The Harvest has long been a haunt for Harvard hotshots. Airy, crisp surroundings set the tone for fresh-from-the-farmers’-market cuisine like sunchoke bisque, crab cakes with zucchini rémoulade, and apple-raisin pot pie. The overall effect is bright and congenial, ideal for joining depleted colleagues to restore your energy.

Drinks

With its view of the Public Garden, elegant English-estate-like appointments, and suave service, the Bar at Ritz-Carlton Boston remains the cream of the old-school crop. No hipster scene or substitute boardroom, this is the place to settle in quietly and celebrate success over a classic martini or house Ritz Fizz, to nibble on shrimp cocktail or a slice of Boston cream pie, and reflect on good fortune past, future, and, above all, present.

Similarly clubby, but with a sweeping magnificence all its own, is the Fairmont Copley Plaza’s Oak Bar. High-ceilinged, gold-trimmed, marble-paneled opulence itself, this piano bar is famed for its martinis, served in their own individual carafes and ice buckets. Both wedding engagements and business deals are part of the daily routine.

Even among the most happening happy-hour hangouts, however, Radius radiates energy. Amid the bar’s mod furnishings in forceful hues — red, black, gray — the Financial District’s younger denizens attempt to wind down and, well, hook up (all while swilling gin blossoms and signature green-apple martinis, and munching sassy takes on steak tartare and fried clams). The fact that this spot has stayed hot for six years suggests the rate of success is remarkably high.

By the looks of it, one-year-old Excelsior will easily match such longevity. Like Biba, its predecessor in the space, the handsome bar overlooking the Common swarms throughout the afternoon and into the evening with beautiful people of all ages and stripes. What’s the draw? Cocktails and bar nibbles so inventive that even the ones who usually stick to sparkling water and breadsticks can’t help but indulge. They’re downing drinks made with black-cherry vodka and pear cider; they’re noshing on lobster pizza and asparagus-bacon sandwiches. And despite Botoxed foreheads and pouty lips, they’re even eking out grins.

Dinner

In this city, classic chophouses — those mahogany, leather, and crystal shrines to muscle both bovine and monetary — are a dollar a dozen (hey, nothing’s a dime anymore), be they yuppie-packed or fogy-filled. But only Grill 23 enjoys the avid patronage of every subset within the wining-and-dining wheeler-dealer set — undoubtedly because chef Jay Murray invokes today’s culinary status symbols (tuna sashimi, chicken under a brick) as shrewdly as he does standard-bearers like steak tartare and filet mignon.

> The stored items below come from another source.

(* ===== verification/BufferPool.v ===== *)
(** * Shared packet-buffer pool (components/protocol/buffer_pool.{hpp,cpp})

    A lock-free free list of 353 slabs (a Treiber stack threaded through the
    slabs) with per-slab reference counts. The pool is modelled twice: as the
    atomic steps of [acquire] and [release], which several tasks interleave,
    and as the functions a caller sees when no other task interferes. The
    second is proved to be what the first computes alone; a third part runs
    two tasks against each other. *)

From Stdlib Require Import ZArith Lia.
From stdpp Require Import base list numbers option sets relations.
From S2P Require Import Prelude.
From S2P Require Import Packet.
Open Scope Z_scope.
Open Scope flp_scope.

Record BufferSlab := mk_slab {
  bs_data : list Z;
  bs_len : Z;
  bs_rssi : Z;
  bs_source : RxTransport;
  bs_refcount : Z;
  bs_next_free : Z
}.
#[export] Instance eta_BufferSlab : Eta BufferSlab := fun s =>
  mk_slab (bs_data s) (bs_len s) (bs_rssi s) (bs_source s) (bs_refcount s) (bs_next_free s).

(** A slab as its default constructor leaves it; the payload bytes stay what
    the heap held. *)
Definition slab_new (garbage : list Z) : BufferSlab := mk_slab garbage 0 0 RX_ESPNOW 0 (-1).
#[export] Instance BufferSlab_inhabited : Inhabited BufferSlab := populate (slab_new []).

Definition POOL_BUDGET_BYTES : Z := 512 * 1024.
(** 1470 data bytes, 2 of padding, [len] 4, [rssi] 1, [source] 1, [refcount]
    1, 1 of padding, [next_free] 4. *)
Definition sizeof_BufferSlab : Z := 1484.
Definition POOL_SIZE : Z :=
  u16 (if POOL_BUDGET_BYTES / sizeof_BufferSlab >? 0
       then POOL_BUDGET_BYTES / sizeof_BufferSlab else 1).

Record BufferPool := mk_pool {
  bp_slabs : option (list BufferSlab);
  bp_top : Z;
  bp_free_count : Z;
  bp_exhaustion : Z;
  bp_overflow : Z
}.
#[export] Instance eta_BufferPool : Eta BufferPool := fun p =>
  mk_pool (bp_slabs p) (bp_top p) (bp_free_count p) (bp_exhaustion p) (bp_overflow p).

Definition pool_new : BufferPool := mk_pool None (-1) 0 0 0.

(** [garbage i] is the content of slab [i]'s payload in the fresh block; the
    allocation is asserted to succeed. *)
Definition init (garbage : Z → list Z) (p : BufferPool) : BufferPool :=
  p <| bp_slabs := Some ((λ i, slab_new (garbage i)
                            <| bs_next_free := if i + 1 <? POOL_SIZE then i + 1 else -1 |>)
                         <$> seqZ 0 POOL_SIZE) |>
    <| bp_top := 0 |> <| bp_free_count := POOL_SIZE |>.

Definition get_exhaustion_count (p : BufferPool) : Z := bp_exhaustion p.
Definition get_overflow_count (p : BufferPool) : Z := bp_overflow p.
Definition get_free_count (p : BufferPool) : Z :=
  if bp_free_count p >? 0 then u8 (bp_free_count p) else 0.
Definition is_congested (p : BufferPool) : bool := bp_free_count p <? POOL_SIZE / 4.

Definition slab (p : BufferPool) (i : Z) : BufferSlab := aget (default [] (bp_slabs p)) i.
Definition upd_slab (i : Z) (f : BufferSlab → BufferSlab) (p : BufferPool) : BufferPool :=
  p <| bp_slabs ::= fmap (λ l, aset l i (f (aget l i))) |>.

(** ** The atomic steps *)

(** Where a task stands inside [acquire] or [release]; the arguments are its
    local variables. *)
Inductive pc :=
  | AcqLoad                         (* t = top_.load() *)
  | AcqNext (t : Z)                 (* next = slabs_[t].next_free.load() *)
  | AcqCas (t next : Z)             (* top_.compare_exchange_weak(t, next) *)
  | AcqCount (t : Z)                (* free_count_.fetch_sub(1) *)
  | AcqRef (t : Z)                  (* slabs_[t].refcount.store(1) *)
  | AcqLen (t : Z)                  (* slabs_[t].len = 0 *)
  | AcqFail                         (* pool_exhaustion_count_.fetch_add(1) *)
  | AcqRet (r : option Z)
  | RelLoad (i : Z)                 (* cur = slab->refcount.load() *)
  | RelCas (i cur : Z)              (* refcount.compare_exchange_weak(cur, cur - 1) *)
  | RelTop (i : Z)                  (* old_top = top_.load() *)
  | RelNext (i old : Z)             (* slabs_[idx].next_free.store(old_top) *)
  | RelPush (i old : Z)             (* top_.compare_exchange_weak(old_top, idx) *)
  | RelCount                        (* free_count_.fetch_add(1) *)
  | RelOver                         (* pool_overflow_count_.fetch_add(1) *)
  | RelRet.

(** One atomic step; [spurious] lets a weak compare-exchange fail although
    the values agree. *)
Definition step (spurious : bool) (c : pc) (p : BufferPool) : pc * BufferPool :=
  match c with
  | AcqLoad => (if bp_top p >=? 0 then AcqNext (bp_top p) else AcqFail, p)
  | AcqNext t => (AcqCas t (bs_next_free (slab p t)), p)
  | AcqCas t next =>
      if (bp_top p =? t) && negb spurious then (AcqCount t, p <| bp_top := next |>)
      else (if bp_top p >=? 0 then AcqNext (bp_top p) else AcqFail, p)
  | AcqCount t => (AcqRef t, p <| bp_free_count := i32 (bp_free_count p - 1) |>)
  | AcqRef t => (AcqLen t, upd_slab t (λ s, s <| bs_refcount := 1 |>) p)
  | AcqLen t => (AcqRet (Some t), upd_slab t (λ s, s <| bs_len := 0 |>) p)
  | AcqFail => (AcqRet None, p <| bp_exhaustion := u32 (bp_exhaustion p + 1) |>)
  | RelLoad i =>
      (if bs_refcount (slab p i) >? 0 then RelCas i (bs_refcount (slab p i)) else RelOver, p)
  | RelCas i cur =>
      if (bs_refcount (slab p i) =? cur) && negb spurious then
        (if cur =? 1 then RelTop i else RelRet, upd_slab i (λ s, s <| bs_refcount := cur - 1 |>) p)
      else
        (if bs_refcount (slab p i) >? 0 then RelCas i (bs_refcount (slab p i)) else RelOver, p)
  | RelTop i => (RelNext i (bp_top p), p)
  | RelNext i old => (RelPush i old, upd_slab i (λ s, s <| bs_next_free := old |>) p)
  | RelPush i old =>
      if (bp_top p =? old) && negb spurious then (RelCount, p <| bp_top := i |>)
      else (RelNext i (bp_top p), p)
  | RelCount => (RelRet, p <| bp_free_count := i32 (bp_free_count p + 1) |>)
  | RelOver => (RelRet, p <| bp_overflow := u32 (bp_overflow p + 1) |>)
  | AcqRet r => (AcqRet r, p)
  | RelRet => (RelRet, p)
  end.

You might expect even greater store to be set by the classics in a hotel restaurant with a name like the Federalist, with its almost severely masculine black-and-beige décor. Au contraire. After all, this is a chic boutique hotel, not some stodgy high-rise lodging, and David Daniels’s menu aims to dazzle accordingly — so you can too. Impress your clients by ordering the skillet-roasted Hudson Valley foie gras with rhubarb-peppercorn jam on warm caramelized-onion brioche without blinking an eye!

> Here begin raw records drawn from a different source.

Lemma replay_fold now ring acc :
  Forall (fun e => trackable (re_seq e)) ring → bitmap_ok acc.2 →
  Forall (fun e => trackable (re_seq e)) acc.1.1 →
  let acc' := fold_left (replay_entry now sid) ring acc in
  bitmap_ok acc'.2 ∧ Forall (fun e => trackable (re_seq e)) acc'.1.1 ∧
  ∀ q, trackable q → bitmap_test acc'.2 q = true → bitmap_test acc.2 q = true.
Proof.
  intros Hr. revert acc. induction Hr as [ | e ring He _ IH ]; intros acc Hb Ha; cbv zeta; [ done | ].
  cbn [fold_left].
  assert (Hstep : bitmap_ok (replay_entry now sid acc e).2 ∧
    Forall (fun e => trackable (re_seq e)) (replay_entry now sid acc e).1.1 ∧
    ∀ q, trackable q → bitmap_test (replay_entry now sid acc e).2 q = true →
      bitmap_test acc.2 q = true).
  { destruct acc as [[ring' nacks] bm]. unfold replay_entry, xQueueSend. cbn [fst snd] in *.
    assert (Hone : ∀ x, re_seq x = re_seq e →
      Forall (fun e => trackable (re_seq e)) (ring' ++ [x])).
    { intros x E. apply Forall_app. split; [ done | ]. apply Forall_singleton. by rewrite E. }
    destruct (_ || _); [ by split_and!; [ | apply Hone | ] | ].
    destruct (_ >? _); [ by split_and!; [ | apply Hone | ] | ].
    destruct (_ <? _); cbn [fst snd]; [ | by split_and!; [ | apply Hone | ] ].
    split_and!; [ by apply bitmap_clear_ok | by apply Hone | ].
    intros q Hq. rewrite test_clear by done. by intros [_ ?]%andb_true_iff. }
  destruct Hstep as (H1 & H2 & H3). destruct (IH _ H1 H2) as (H4 & H5 & H6).
  split_and!; auto.
Qed.

Lemma on_data_frame topic data m w :
  let m' := (on_data h topic data m w).1 in
  mq_session m' = mq_session m ∧ mq_node_addr m' = mq_node_addr m ∧
  mq_fragment_queue m' = mq_fragment_queue m ∧ mq_pending m' = mq_pending m ∧
  mq_queued m' = mq_queued m ∧ mq_accepted m' = mq_accepted m ∧
  mq_ack_pending m' = mq_ack_pending m ∧ mq_fragment_acks m' = mq_fragment_acks m ∧
  mq_ring m' = mq_ring m.
Proof.
  unfold on_data. cbv zeta. set (t := buffered 128 topic).
  destruct (_ && _); [ done | ]. destruct (_ && _).
  - destruct (own_session _ _); [ | done ]. unfold on_cloud_ack.
    destruct (strstr _ _); [ | done ]. destruct (strtol10 _) as [[v ?] | ]; [ | done ].
    destruct (_ || _); [ done | ]. destruct (bool_decide _); [ done | ].
    by destruct (bool_decide _).
  - destruct (_ && _).
    + destruct (own_session _ _); [ | done ]. unfold on_transfer_nack. by destruct (strstr _ _).
    + destruct (prefix_of _ _); [ | done ]. by destruct (own_session _ _).
Qed.

Lemma on_data_world topic data m w r : Pub w r → Pub (on_data h topic data m w).2 r.
Proof.
  intros Hp. assert (Hrx : ∀ t, Pub (rx_callback h t data w) r).
  { intros t. unfold rx_callback. destruct (bh_rx_callback h) as [f | ] eqn:E; [ | done ].
    destruct data; [ by apply (ph_keep_rx Hhost) | done ]. }
  unfold on_data. cbv zeta. destruct (_ && _); [ apply Hrx | ].
  destruct (_ && _); [ destruct (own_session _ _); [ apply Hrx | done ] | ].
  destruct (_ && _); [ destruct (own_session _ _); [ apply Hrx | done ] | ].
  destruct (prefix_of _ _); [ destruct (own_session _ _); [ apply Hrx | done ] | apply Hrx ].
Qed.

(** An operation that touches none of the pipeline's members. *)
Lemma frame_keeps pc m m' w w' :
  mq_session m' = mq_session m → mq_node_addr m' = mq_node_addr m →
  mq_fragment_queue m' = mq_fragment_queue m → mq_pending m' = mq_pending m →
  mq_queued m' = mq_queued m → mq_accepted m' = mq_accepted m →
  mq_ack_pending m' = mq_ack_pending m → mq_fragment_acks m' = mq_fragment_acks m →
  mq_ring m' = mq_ring m → (∀ r, Pub w r → Pub w' r) →
  pipe_inv pc m w → keeps pc m w (pc, m', w').
Proof.
  intros E1 E2 E3 E4 E5 E6 E7 E8 E9 Hw Hinv.
  destruct (inv_frame pc m m' w' E1 E2 E3 E4 E5 E6 E7 E8 E9) as [Hf Hh].
  split; [ by apply Hf, (pipe_inv_world _ _ w) | ]. unfold kept. rewrite Hh. naive_solver.
Qed.

Lemma republish_keeps pc m w seq :
  trackable seq → pipe_inv pc m w → keeps pc m w (pc, mark_fragment_for_republish sid seq m, w).
Proof.
  intros Hseq Hinv. unfold mark_fragment_for_republish. destruct (_ || _); [ done | ].
  destruct (clear_accepted_inv pc m (m <| mq_accepted ::= fun bm => bitmap_clear bm seq |>) w)
    as [H1 H2]; mq_upd; try done; try apply Hinv.
  - apply bitmap_clear_ok, Hinv.
  - intros q Hq. rewrite test_clear by (try done; apply Hinv). by intros [_ ?]%andb_true_iff.
Qed.

Lemma disconnect_keeps pc m w take_ok :
  pipe_inv pc m w → keeps pc m w (pc, on_disconnected h take_ok m w, w).
Proof.
  intros Hinv. unfold on_disconnected. mq_upd. destruct (_ && _); [ | by apply frame_keeps ].
  rewrite (pv_session _ _ _ Hinv).
  pose proof (replay_fold (bh_now h w) (mq_ring m) ([], mq_nacks m, mq_accepted m)
    (pv_ring _ _ _ Hinv) (pv_accepted_bm _ _ _ Hinv) (Forall_nil_2 _)) as H. cbv zeta in H.
  destruct (fold_left _ _ _) as [[ring nacks] bm]. cbn [fst snd] in H. destruct H as (Hb & Hr & Hs).
  destruct (clear_accepted_inv pc m (m <| mq_connected := false |> <| mq_ring := ring |>
    <| mq_nacks := nacks |> <| mq_accepted := bm |>) w) as [H1 H2]; mq_upd; try done.
Qed.

Lemma pipe_run_op_inv op pc m w :
  op_ok op m w → pipe_inv pc m w → keeps pc m w (run_op op pc m w).
Proof.
  intros Hop Hinv.
  destruct op as [ | seq src data filename | | seq | seq | | seq | | take_ok | topic data ]; cbn [run_op];
    [ | | | | by apply republish_keeps | | | | by apply disconnect_keeps | ].
  - destruct pc; try by apply pub_step_inv.
    destruct (_ && _); [ | done ]. split; [ by apply (inv_pc PDone) | done ].
  - destruct Hop as [Hq Hg].
    pose proof (publish_fragment_inv pc m w seq src data filename Hq Hg Hinv) as H.
    destruct (publish_fragment _ _ _ _ _ _) as [ok m']. by destruct H as (? & ? & _).
  - pose proof (drain_ack_inv pc m w Hinv) as H. destruct (drain_fragment_ack sid m) as [r m'].
    destruct H as (H1 & H2 & _). split; [ done | ]. unfold kept. cbn [snd]. by rewrite H2.
  - destruct Hop as [Hq Hp]. pose proof (queue_ack_inv pc m w seq true Hinv Hq Hp) as [H1 H2].
    cbv zeta beta iota in H1, H2. split; [ done | ]. unfold kept. by rewrite H2.
  - unfold drain_cloud_nack. destruct (drain_loop _ _ _). by apply frame_keeps.
  - unfold requeue_cloud_nack. destruct (xQueueSendToFront _ _ _). by apply frame_keeps.
  - apply frame_keeps; try done. intros r Hr.
    by apply (ph_keep_bit Hhost), (ph_keep_subscribe Hhost), (ph_keep_subscribe Hhost),
      (ph_keep_subscribe Hhost).
  - pose proof (on_data_frame topic data m w) as H. pose proof (on_data_world topic data m w) as Hw.
    destruct (on_data h topic data m w) as [m' w']. cbv zeta in H. cbn [fst snd] in *.
    destruct H as (? & ? & ? & ? & ? & ? & ? & ? & ?). by apply frame_keeps.
Qed.

(** States reachable by any interleaving within the session [sid]: the mesh
    task's calls are those for [sid], until it changes the session. *)
Inductive pipe_reach (s0 : PubPc * MqttClient * W) : PubPc * MqttClient * W → Prop :=
  | reach_refl : pipe_reach s0 s0
  | reach_op op pc m w :
      pipe_reach s0 (pc, m, w) → op_ok op m w → pipe_reach s0 (run_op op pc m w).

Lemma reach_inv pc m w s :
  pipe_inv pc m w → pipe_reach (pc, m, w) s →
  let '(pc', m', w') := s in
  pipe_inv pc' m' w' ∧ ∀ r, kept pc m w r → kept pc' m' w' r.
Proof.
  intros Hinv. induction 1 as [ | op pc1 m1 w1 _ [IH1 IH2] Hop ]; [ done | ].
  pose proof (pipe_run_op_inv op pc1 m1 w1 Hop IH1) as H.
  destruct (run_op op pc1 m1 w1) as [[pc2 m2] w2]. destruct H as [H1 H2]. split; auto.
Qed.

(** The MQTT task has no fragment of an earlier session in its hands. *)
Definition between_fragments pc : bool :=
  match pc with PTake | PPop | PDone => true | _ => false end.

(** A session starts with everything empty. *)
Lemma activate_inv pc m w :
  between_fragments pc = true → mq_session m ≠ sid → mq_node_addr m = addr →
  pipe_inv pc (activate_transfer_session sid m) w.
Proof.
  intros Hpc Hs Ha. assert (Hhand : ∀ m', in_hand pc m' = []) by by destruct pc. unfold activate_transfer_session.
  destruct (Z.eqb_spec (mq_session m) sid); [ done | ]. cbn [negb].
  unfold reset_transfer_runtime_state.
  split; unfold holding; rewrite ?Hhand; mq_upd; try done; try apply bitmap_zero_ok.
  - apply NoDup_nil_2.
  - intros q [Hq _]. rewrite (test_zero q Hq). split; [ done | ]. by intros ?%elem_of_nil.
  - intros q [Hq _]. by rewrite (test_zero q Hq).
  - by destruct pc.
  - apply NoDup_nil_2.
  - intros q [Hq _]. rewrite (test_zero q Hq). split; [ done | ]. by intros ?%elem_of_nil.
  - apply Forall_replicate. unfold trackable. cbn. split; [ done | reflexivity ].
Qed.
End pipeline.

(** C6: an exit's fragment pipeline, from the start of a session on, in every
    interleaving of the mesh task, the MQTT task's steps and the broker's
    events. Whatever happened before (any state, any earlier session), the
    session starts while the MQTT task has no fragment in its hands: between
    two publications, or looking for the next one. (A session that starts
    during a publication is not covered, and the claim fails for it:
    [stale_publication_poisons_new_session].) Within the session a fragment [publish_fragment] takes (returns [true] for) is never
    lost: from then on it is in the queue, in the MQTT task's hands, in its
    pending slot, or was published to the broker with its bytes (an operation of
    the mesh task, mostly under the mutex, is one step). No sequence number is
    held twice, each queued acknowledgement is queued once, and it names a
    fragment of the session that was published. *)
Theorem fragment_pipeline_sound {W} (h : MqttHost W) addr sid Pub Genuine pc0 m0 w0 pc m w
    seq src data filename :
  pipe_host h addr Pub → sid ≠ 0 → between_fragments pc0 = true →
  mq_session m0 ≠ sid → mq_node_addr m0 = addr →
  pipe_reach h sid Pub Genuine (pc0, activate_transfer_session sid m0, w0) (pc, m, w) →
  op_ok sid Pub Genuine (OpPublish seq src data filename) m w →
  let '(ok, m1) := publish_fragment sid seq src (Some data) (Some filename) m in
  NoDup (fg_seq <$> holding pc m1) ∧ NoDup (mq_fragment_acks m1) ∧
  (∀ s q, (s, q) ∈ mq_fragment_acks m1 →
     s = sid ∧ ∃ r, Pub w r ∧ Genuine r ∧ fg_session_id r = sid ∧ fg_seq r = q) ∧
  (ok = true → ∃ r, fg_session_id r = sid ∧ fg_seq r = seq ∧ Genuine r ∧
     ∀ pc' m' w', pipe_reach h sid Pub Genuine (pc, m1, w) (pc', m', w') →
       r ∈ holding pc' m' ∨ Pub w' r).
Proof.
  intros Hh Hsid Hpc Hs Ha Hreach [Hq Hg].
  pose proof (activate_inv addr sid Pub Genuine pc0 m0 w0 Hpc Hs Ha) as H0.
  apply (reach_inv h addr sid Pub Genuine Hh Hsid _ _ _ _ H0) in Hreach as [Hinv _].
  pose proof (publish_fragment_inv addr sid Pub Genuine pc m w seq src data filename Hq Hg Hinv)
    as H. destruct (publish_fragment _ _ _ _ _ _) as [ok m1]. destruct H as (Hinv1 & _ & Hok).
  split_and!; [ apply Hinv1 | apply Hinv1 | | ].
  - intros s q Hin. pose proof (pv_acks _ _ _ _ _ _ _ Hinv1) as Hf.
    rewrite Forall_forall in Hf. destruct (Hf _ Hin) as (? & _ & r & ? & (? & _ & ?) & ?).
    split; [ done | ]. by exists r.
  - intros Hok'. destruct (Hok Hok') as (r & (? & _ & ?) & ? & Hk). exists r.
    split_and!; [ done | done | done | ]. intros pc' m' w' Hr.
    apply (reach_inv h addr sid Pub Genuine Hh Hsid _ _ _ _ Hinv1) in Hr as [_ Hr]. by apply Hr.
Qed.

(** ** A broker that takes everything *)

(** The world is the log of the publications. *)
Definition mqtt_demo : MqttHost (list (list Z * list Z)) :=
  mk_mqtt_host (fun w topic payload _ => (0, w ++ [(topic, payload)])) (fun w _ _ => w)
    (fun _ => 0) (fun _ => 1000) (fun _ _ => 0) (fun w => w) None.

Definition demo_published (addr : Z) (w : list (list Z * list Z)) (r : FragmentPublishRequest) : Prop :=
  ∃ topic, (topic, fragment_chunk r) ∈ w ∧ topic = str "flp/" ++ hex4 false addr ++ str "/file/data".

Lemma mqtt_demo_ok addr : pipe_host mqtt_demo addr (demo_published addr).
Proof.
  split; cbn; try done.
  - intros m w r id w' <- [= <- <-] _. exists (node_topic (str "/file/data") m).
    split; [ apply elem_of_app; right; by apply list_elem_of_singleton | done ].
  - intros w t d qos r (topic & Hin & Ht). exists topic. split; [ | done ].
    apply elem_of_app. by left.
Qed.

(** The session 7 of node 0x1234 starts and takes fragment 5. *)
Definition demo_m0 : MqttClient := activate_transfer_session 7 (mqtt_init 4660).
Definition demo_m1 : MqttClient :=
  (publish_fragment 7 5 8738 (Some [1; 2; 3]) (Some (str "a.txt")) demo_m0).2.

Nearby Spire is cut from similar cloth. The sleek, minimalist design puts pastel accents in a brisk new light, and Gabriel Frasca’s equally invigorating New American stylings make great conversation pieces — think three-basil-and-Spanish-almond salad with chardonnay vinaigrette, or grapefruit French toast with maple ice cream and syrup (for dessert!) — when shop talk wears thin.

Meanwhile, back in Harvard Square, Jody Adams’s Rialto holds the number-one no-brainer go-to spot as assuredly as ever. Low-key luxury suffuses both the dining room and the Mediterranean menu (signatures include soupe de poissons and bistecca fiorentina), while the lounge hums until closing time with cocktail connoisseurs. Adams has even created a special late-night bar menu expressly for carousing conventioneers.